Assignment => Among the lines of this material, find those holding the word "list" and report how many there are, with nothing added.

Material shown =>

Section Pieces.
Context {B : Build} {W : Type} (dispatch : Message -> M W Z).
Notation parse_loop := (parse_loop dispatch).

(** The loop without the message structure and the addresses. *)
Fixpoint messages (fuel : nat) (d : list Z) : M W (Z * list Z) :=
  match first_size d, fuel with
  | None, _ => ret (0, d)
  | Some _, O => nofuel
  | Some n, S fuel =>
      let* p := parse_message (take n d) in
      match p with
      | Parsed m => let* r := dispatch m in if negb (r =? 0) then ret (-1, d) else messages fuel (drop n d)
      | _ => ret (-1, d)
      end
  end.

Lemma parse_message_known (d : list Z) (c c' : W) (p : parsed) : type_of_code (nth 1 d 0) <> None -> parse_message d c = Ret p c' -> p <> Untouched.
Proof.
  intros Ht. unfold parse_message. destruct (adbus_parse _ _); [|by intros [= <- _]|done|done|done].
  rewrite bool_decide_false by done. by intros [= <- _].
Qed.

Lemma known_step (d : list Z) (n : nat) : bytes d -> first_size d = Some n -> known_types d ->
  type_of_code (nth 1 (take n d) 0) <> None /\ known_types (drop n d) /\ bytes (drop n d).
Proof.
  intros Hb Hn Hk. destruct (first_size_bounds d n Hb Hn) as [Hl _]. inversion Hk as [? Hnone|? n' Hn' Ht Hr]; simplify_eq.
  split_and!; [|done|by apply Forall_drop]. destruct d as [|x [|y d]], n as [|[|n]]; cbn in *; lia || done.
Qed.

Lemma loop_messages (fuel : nat) : forall (last : option Message) (a : Z) (d : list Z) (c : W), bytes d -> known_types d ->
  parse_loop fuel last a d c = messages fuel d c.
Proof.
  induction fuel as [|fuel IH]; intros last a d c Hb Hk; cbn [Stream.parse_loop messages]; (destruct (first_size d) as [n|] eqn:En; [|unfold first_size in En; by destruct (_ || _)]).
  - unfold first_size in En. by destruct (_ || _).
  - destruct (first_size_bounds d n Hb En) as [Hl Es]. destruct (known_step d n Hb En Hk) as (Ht & Hk' & Hb').
    unfold first_size in En. destruct (_ || _); [done|]. rewrite Es, Nat2Z.id. unfold bind.
    destruct (parse_message (take n d) c) as [p c1| | | |] eqn:Ep; try done. apply parse_message_known in Ep; [|done].
    destruct p as [| |m]; try done. cbn [message_now of_option ret]. destruct (dispatch m c1) as [r c2| | | |]; try done.
    destruct (negb (r =? 0)); [done|]. by apply IH.
Qed.

(** A unit of fuel for each byte is enough. *)
Lemma messages_fuel (f1 : nat) : forall (f2 : nat) (d : list Z) (c : W), bytes d -> (length d <= f1)%nat -> (length d <= f2)%nat ->
  messages f1 d c = messages f2 d c.
Proof.
  induction f1 as [|f1 IH]; intros f2 d c Hb H1 H2.
  - destruct d; [|cbn in H1; lia]. by destruct f2.
  - destruct f2 as [|f2]; [destruct d; [done|cbn in H2; lia]|]. cbn [messages]. destruct (first_size d) as [n|] eqn:En; [|done].
    destruct (first_size_bounds d n Hb En) as [Hl _]. unfold bind. destruct (parse_message (take n d) c) as [[| |m] c1| | | |]; try done.
    destruct (dispatch m c1) as [r c2| | | |]; try done. destruct (negb (r =? 0)); [done|]. apply IH; [by apply Forall_drop|rewrite length_drop; lia..].
Qed.

Lemma messages_split (f1 : nat) : forall (f2 : nat) (d e : list Z) (c : W), bytes (d ++ e) -> (length d <= f1)%nat -> (length (d ++ e) <= f2)%nat ->
  messages f2 (d ++ e) c =
  match messages f1 d c with
  | Ret (r, rest) c => if r =? 0 then messages (length (rest ++ e)) (rest ++ e) c else Ret (r, rest ++ e) c
  | o => o
  end.
Proof.
  induction f1 as [|f1 IH]; intros f2 d e c Hb H1 H2.
  - destruct d; [|cbn in H1; lia]. cbn [messages]. change (first_size []) with (@None nat). by apply messages_fuel.
  - pose proof (proj1 (Forall_app _ _ _) Hb) as [Hd He]. cbn [messages]. destruct (first_size d) as [n|] eqn:En; [|by apply messages_fuel].
    destruct (first_size_bounds d n Hd En) as [Hl _]. destruct f2 as [|f2]; [rewrite length_app in H2; lia|]. cbn [messages]. rewrite (first_size_app d e n Hd En), take_app_le, drop_app_le by lia.
    unfold bind. destruct (parse_message (take n d) c) as [[| |m] c1| | | |]; try done.
    destruct (dispatch m c1) as [r c2| | | |]; try done. destruct (negb (r =? 0)); [done|]. apply IH.
    + apply Forall_app. split; [by apply Forall_drop|done].
    + rewrite length_drop. lia.
    + rewrite length_app in *. rewrite length_drop. lia.
Qed.

Lemma known_prefix (f : nat) : forall (d e : list Z), bytes (d ++ e) -> (length d <= f)%nat -> known_types (d ++ e) -> known_types d.
Proof.
  induction f as [|f IH]; intros d e Hb Hf Hk; (destruct (first_size d) as [n|] eqn:En; [|by apply known_end]);
    destruct (first_size_bounds d n (proj1 (proj1 (Forall_app _ _ _) Hb)) En) as [Hl _]; [lia|].
  pose proof (first_size_app d e n (proj1 (proj1 (Forall_app _ _ _) Hb)) En) as En'.
  inversion Hk as [? Hnone|? n' Hn' Ht Hr]; simplify_eq. rewrite drop_app_le in Hr by lia.
  apply (known_more d n); [done|by rewrite app_nth1 in Ht by lia|]. apply (IH _ e); [|rewrite length_drop; lia|done].
  apply Forall_app in Hb as [? ?]. apply Forall_app. split; [by apply Forall_drop|done].
Qed.

(** What is left is the end of the bytes. *)
Lemma messages_rest (f : nat) : forall (d e : list Z) (c c' : W) (rest : list Z), bytes (d ++ e) -> known_types (d ++ e) ->
  messages f d c = Ret (0, rest) c' -> exists k, rest = drop k d /\ bytes (rest ++ e) /\ known_types (rest ++ e).
Proof.
  induction f as [|f IH]; intros d e c c' rest Hb Hk; cbn [messages]; (destruct (first_size d) as [n|] eqn:En; [|intros [= <- _]; exists 0%nat; by rewrite drop_0]); [done|].
  unfold bind. destruct (parse_message (take n d) c) as [[| |m] c1| | | |]; try done. destruct (dispatch m c1) as [r c2| | | |]; try done.
  destruct (Z.eqb_spec r 0) as [->|]; cbn [negb]; [|by intros [= ]]. pose proof (proj1 (Forall_app _ _ _) Hb) as [Hd _]. destruct (first_size_bounds d n Hd En) as [Hl _].
  destruct (known_step (d ++ e) n Hb (first_size_app d e n Hd En) Hk) as (_ & Hk' & Hb'). rewrite drop_app_le in Hk', Hb' by lia.
  intros E. destruct (IH _ e _ _ _ Hb' Hk' E) as (k & -> & H). exists (n + k)%nat. split; [by rewrite drop_drop|exact H].
Qed.

(** [parse_buffer] on bytes of known types. *)
Lemma parse_buffer_messages (a : Z) (c : W) (b : Buffer) : bytes (b_data b) -> known_types (b_data b) ->
  parse_buffer dispatch a (c, b) =
  match messages (length (b_data b)) (b_data b) c with
  | Ret (r, rest) c => if r =? 0 then Ret 0 (c, set_data rest b) else Ret (-1) (c, b)
  | Err c => Err (c, b)
  | Abort => Abort | Oob => Oob | Nofuel => Nofuel
  end.
Proof.
  intros Hb Hk. unfold parse_buffer, parse_fuel, adbus_buf_data. rewrite loop_messages by done.
  destruct (messages _ _ c) as [[r rest] c'| | | |] eqn:E; try done. destruct (Z.eqb_spec r 0) as [->|]; [|done].
  destruct (messages_rest _ _ [] c c' rest ltac:(by rewrite app_nil_r) ltac:(by rewrite app_nil_r) E) as (k & -> & _).
  unfold adbus_buf_remove. rewrite (bind_Ret get _ _ _ _ eq_refl), length_drop. rewrite (proj2 (Nat.leb_le _ _)) by lia.
  rewrite (bind_Ret (assert_ true) _ b b tt eq_refl). unfold put, set_data. cbn [take app].
  assert (E' : drop (0 + (length (b_data b) - (length (b_data b) - k))) (b_data b) = drop k (b_data b)); [|by rewrite E'].
  destruct (decide (k <= length (b_data b))%nat); [f_equal; lia|]. by rewrite !drop_ge by lia.
Qed.
End Pieces.


(** ** The loop ends

    If every dispatch does, and does not run out of fuel. *)
Lemma loop_stop {B : Build} {W : Type} (dispatch : Message -> M W Z) (f : nat) (last : option Message) (a : Z) (d : list Z) (c : W) :
  first_size d = None -> parse_loop dispatch f last a d c = Ret (0, d) c.
Proof. unfold first_size. destruct f; cbn [parse_loop]; by destruct (_ || _). Qed.

Lemma messages_end {B : Build} {W : Type} (dispatch : Message -> M W Z) (Hd : forall m c, dispatch m c <> Nofuel) (f : nat) :
  forall (last : option Message) (a : Z) (d : list Z) (c : W), bytes d -> (length d <= f)%nat -> parse_loop dispatch f last a d c <> Nofuel.
Proof.
  induction f as [|f IH]; intros last a d c Hb Hf; (destruct (first_size d) as [n|] eqn:En; [|by rewrite loop_stop]);
    destruct (first_size_bounds d n Hb En) as [Hl Es]; [lia|].
  cbn [parse_loop]. unfold first_size in En. destruct (_ || _); [done|]. rewrite Es, Nat2Z.id. unfold bind, parse_message.
  assert (Ht : bytes (take n d)) by (by apply Forall_take).
  pose proof (wp_parse (len (take n d)) (mkParse (take n d) (mkIter 0 0 []) msg_zero) Ht) as P. cbn [p_mem] in P.
  assert (L : len (take n d) = Z.of_nat n) by (unfold len; by rewrite length_take_le by lia). specialize (P ltac:(lia)). destruct (adbus_parse _ _) as [u s|s| | |]; try done.
  cbn [ret]. assert (Hn : forall m, (let* r := dispatch m in if negb (r =? 0) then ret (-1, d) else
    parse_loop dispatch f (if a mod 8 =? 0 then Some m else None) (a + Z.of_nat n) (drop n d)) c <> Nofuel).
  { intros m. unfold bind. pose proof (Hd m c) as Hm. destruct (dispatch m c) as [r c2| | | |]; try done. destruct (negb (r =? 0)); [done|].
    apply IH; [by apply Forall_drop|rewrite length_drop; lia]. }
  case_bool_decide; cbn [message_now]; [|apply (Hn (p_msg s))]. destruct last as [m|]; [apply (Hn m)|done].
Qed.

Answer for this exercise => 10